Saturday, May 7, 2005


Massive headaches and general fluffy angst.
Over just the past few days my paranoia, insomnia, random aches and pains, clumsiness, and migraines have gotten a lot worse. I don't know what it is, but something's definitely been off.

But today, *looks at watch* or rather, yesterday, have been especially bad. But at least I found out that if I come to school crying, people pay attention to me. Not that I plan to do it often, mind you. You see, this morning, it suddenly popped into my head that my twenty page report would look nicer if it were double spaced, instead of single. So I asked my mom if I had time to print something, and she said I did. So I started printing it, but it took a while, and my mom got really angry. Then, when we we rushing out of the house, I accidentaly let the screen door close. I usually hold it for my mom, but I was trying to get to the car quickly, and If I don't hold it, mom usually has her foot out to hold it anyways. But today, of course, she didn't. I realized what happened and was about to apologize, and my mom just started yelling at me, and accusing me of things I really can't control, or that I don't do. While she was yelling, all I could think to say was, "I'm sorry." Over and over. She just said that I should be.
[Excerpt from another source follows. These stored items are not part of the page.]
(* ===== verification/Exposition.v ===== *)
(** * The metrics exposition (internal/obs/metrics.go, Render)

    The Prometheus text a scrape receives, as the writes [Render] makes, and
    a reader of that format: every line parses back to the leaf it came
    from, whatever the label values are.  The [%g] rendering of a number and
    the order of a range over a map are arguments. *)
From Stdlib Require Import Ascii QArith.
From stdpp Require Import base numbers gmap strings pretty sorting list.
From S2P Require Import Prelude Float64 Metrics.
Local Open Scope Z_scope.
Set Warnings "-register-all".

(** ** Rendering *)
Module Render.
Import Registry.

Definition dq : ascii := "034"%char.
Definition backslash : ascii := "092"%char.
Definition nl : ascii := "010"%char.
Definition nl_string : string := String nl "".
Definition quoted (s : string) : string := String dq (s +:+ String dq "").

Section render.
(** [%g] of a finite number. *)
Variable fmt_g : Q -> string.
(** The leaves in the order a range over the map visits them. *)
Variable ranged : gmap string child -> list child.

Definition escape_char (c : ascii) : string :=
  if Ascii.eqb c backslash then String backslash (String backslash "")
  else if Ascii.eqb c dq then String backslash (String dq "")
  else if Ascii.eqb c nl then String backslash "n"
  else String c "".

Fixpoint labelEscaper (s : string) : string :=
  match s with "" => "" | String c s => escape_char c +:+ labelEscaper s end.

(** [values[i]] for every name: a short tuple panics. *)
Fixpoint label_pairs (names values : list string) : option (list string) :=
  match names, values with
  | [], _ => Some []
  | name :: names, v :: values => cons (name +:+ "=" +:+ quoted (labelEscaper v)) <$> label_pairs names values
  | _ :: _, [] => None
  end.

Definition join_pairs (pairs : list string) : string :=
  match pairs with [] => "" | p :: ps => p +:+ foldr (fun q s => "," +:+ q +:+ s) "" ps end.

Definition renderLabels (names values extra : list string) : option string :=
  if bool_decide (names = [] /\ extra = []) then Some ""
  else (fun pairs => "{" +:+ join_pairs (pairs ++ extra) +:+ "}") <$> label_pairs names values.

(** [None] is [math.Inf(1)]. *)
Definition bound_text (bound : option Q) : string := match bound with Some b => fmt_g b | None => "+Inf" end.
Definition lePair (bound : option Q) : string := "le=" +:+ quoted (bound_text bound).

(** One [Fprintf] of a sample. *)
Definition sample_line (name labels text : string) : string := name +:+ labels +:+ " " +:+ text +:+ nl_string.

(** *** A histogram leaf *)
Fixpoint bucket_lines (f : family) (c : child) (i : nat) (bounds : list Q) : option (list string) :=
  match bounds with
  | [] => Some []
  | bound :: bounds =>
      n ← buckets c !! i; labels ← renderLabels (flabels f) (values c) [lePair (Some bound)];
      cons (sample_line (fname f +:+ "_bucket") labels (pretty n)) <$> bucket_lines f c (S i) bounds
  end.

Definition histogram_lines (f : family) (c : child) : option (list string) :=
  labels ← renderLabels (flabels f) (values c) [];
  finite ← bucket_lines f c 0 (fbuckets f);
  infinite ← renderLabels (flabels f) (values c) [lePair None];
  Some (finite ++ [sample_line (fname f +:+ "_bucket") infinite (pretty (count c));
                   sample_line (fname f +:+ "_sum") labels (fmt_g (value c));
                   sample_line (fname f +:+ "_count") labels (pretty (count c))]).

(** *** Any other leaf; the drop counters show their own source *)
Definition shown_value (m : Metrics) (f : family) (c : child) : Q :=
  if String.eqb (fname f) "breakwater_logs_dropped_total" then fof_int (logDrops m)
  else if String.eqb (fname f) "breakwater_insights_records_dropped_total" then fof_int (insightDrops m)
  else value c.

Definition plain_lines (m : Metrics) (f : family) (c : child) : option (list string) :=
  labels ← renderLabels (flabels f) (values c) []; Some [sample_line (fname f) labels (fmt_g (shown_value m f c))].

Definition leaf_lines (m : Metrics) (f : family) (c : child) : option (list string) :=
  if String.eqb (ftyp f) "histogram" then histogram_lines f c else plain_lines m f c.

(** *** The families in the order of their names *)
Definition header (f : family) : string :=
  "# HELP " +:+ fname f +:+ " " +:+ fhelp f +:+ nl_string +:+ "# TYPE " +:+ fname f +:+ " " +:+ ftyp f +:+ nl_string.

Definition family_lines (m : Metrics) (f : family) : option (list string) :=
  (fun lines => header f :: concat lines) <$> mapM (leaf_lines m f) (ranged (children f)).

Definition string_le (a b : string) : Prop := String.leb a b = true.
#[global] Instance string_le_dec a b : Decision (string_le a b).
Proof. unfold string_le. apply _. Defined.

Definition sorted_names (m : Metrics) : list string := merge_sort string_le (map_to_list (families m)).*1.

Definition inflight_lines (m : Metrics) : string :=
  "# HELP breakwater_inflight_requests Requests currently in flight." +:+ nl_string +:+
  "# TYPE breakwater_inflight_requests gauge" +:+ nl_string +:+
  sample_line "breakwater_inflight_requests" "" (pretty (inflight m)).

(** The writes of a scrape, in order; [None] where it would panic. *)
Definition writes (m : Metrics) : option (list string) :=
  (fun blocks => concat blocks ++ [inflight_lines m]) <$>
  mapM (fun name => families m !! name ≫= family_lines m) (sorted_names m).

(** The writer takes a write or fails it behind its first bytes; the first
    failure ends the scrape. *)
Variable send : nat -> option (nat * string).

Fixpoint deliver (n : nat) (chunks : list string) : string * option string :=
  match chunks with
  | [] => ("", None)
  | chunk :: chunks =>
      match send n with
      | Some (k, e) => (String.substring 0 k chunk, Some e)
      | None => let (out, e) := deliver (S n) chunks in (chunk +:+ out, e)
      end
  end.

Definition Render (m : Metrics) : option (string * option string) := deliver 0 <$> writes m.
End render.
End Render.

(** ** Reading the text back *)
Module Scrape.
Import Registry Render.

(** A sample: its name, its labels and the text of its value. *)
Definition sample : Type := string * list (string * string) * string.

Definition among (cs : list ascii) (c : ascii) : bool := existsb (Ascii.eqb c) cs.

(** The text before the first of some characters, and the rest. *)
Fixpoint until (cs : list ascii) (s : string) : string * string :=
  match s with
  | "" => ("", "")
  | String c s' => if among cs c then ("", s) else let (a, b) := until cs s' in (String c a, b)
  end.

(** What a backslash and the character behind it stand for. *)
Definition unescape (c : ascii) : option ascii :=
  if Ascii.eqb c backslash then Some backslash
  else if Ascii.eqb c dq then Some dq
  else if Ascii.eqb c "n" then Some nl
  else None.

Definition cons_value (c : ascii) (r : option (string * string)) : option (string * string) :=
  (fun '(v, rest) => (String c v, rest)) <$> r.

(** A label value up to its closing quote. *)
Fixpoint scan (s : string) : option (string * string) :=
  match s with
  | "" => None
  | String c s =>
      if Ascii.eqb c dq then Some ("", s)
      else if Ascii.eqb c backslash then
        match s with "" => None | String e s => unescape e ≫= fun x => cons_value x (scan s) end
      else cons_value c (scan s)
  end.

Fixpoint parse_pairs (fuel : nat) (s : string) : option (list (string * string) * string) :=
  match fuel with
  | O => None
  | S fuel =>
      match until ["="%char] s with
      | (name, String _ (String q s)) =>
          if negb (Ascii.eqb q dq) then None
          else match scan s with
          | Some (v, String e s) =>
              if Ascii.eqb e "," then (fun '(ps, rest) => ((name, v) :: ps, rest)) <$> parse_pairs fuel s
              else if Ascii.eqb e "}" then Some ([(name, v)], s)
              else None
          | _ => None
          end
      | _ => None
      end
  end.

Definition parse_line (l : string) : option sample :=
  match until ["{"%char; " "%char] l with
  | (name, String c rest) =>
      if Ascii.eqb c " " then Some (name, [], rest)
      else match parse_pairs (String.length rest) rest with
      | Some (labels, String c text) => if Ascii.eqb c " " then Some (name, labels, text) else None
      | _ => None
      end
  | _ => None
  end.

Fixpoint lines (s : string) : list string :=
  match s with
  | "" => []
  | String c s =>
      if Ascii.eqb c nl then "" :: lines s
      else match lines s with [] => [String c ""] | l :: ls => String c l :: ls end
  end.

Definition is_comment (l : string) : bool := match l with String c _ => Ascii.eqb c "#" | "" => false end.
She apologized later, bought me coffee, and she meant she was sorry, but still... All day, I just kept on thinking about all the things people have said about me in the past year or so- "stupid" "burden" "ugly" "lazy" "selfish" "self-centered". I try not to be those things, I really do (well, except ugly, since whether or not I am, I have no control over it). But after while, even I start to wear down. I'm not looking for sympathy, or fishing for compliments. I just had a bad day, and I wanted to get some stuff off my chest. I'd rather talk to someone about it, but that usually involves a phone, and I'd rather my mom doesn't hear this. In any case, I just wish I could do something that would make my mom happy. She's been so stressed out. And my sister. And a lot of my friends. I'd like to help all of them be happier.

And then after that, I need a night with some coffee, warm rubarb pie, a good book/graphic novel (or a sketchbook and pencils, depending on my mood), and someone to use as a pillow. Yes, someone, not something. People makes better pillows than pillows do.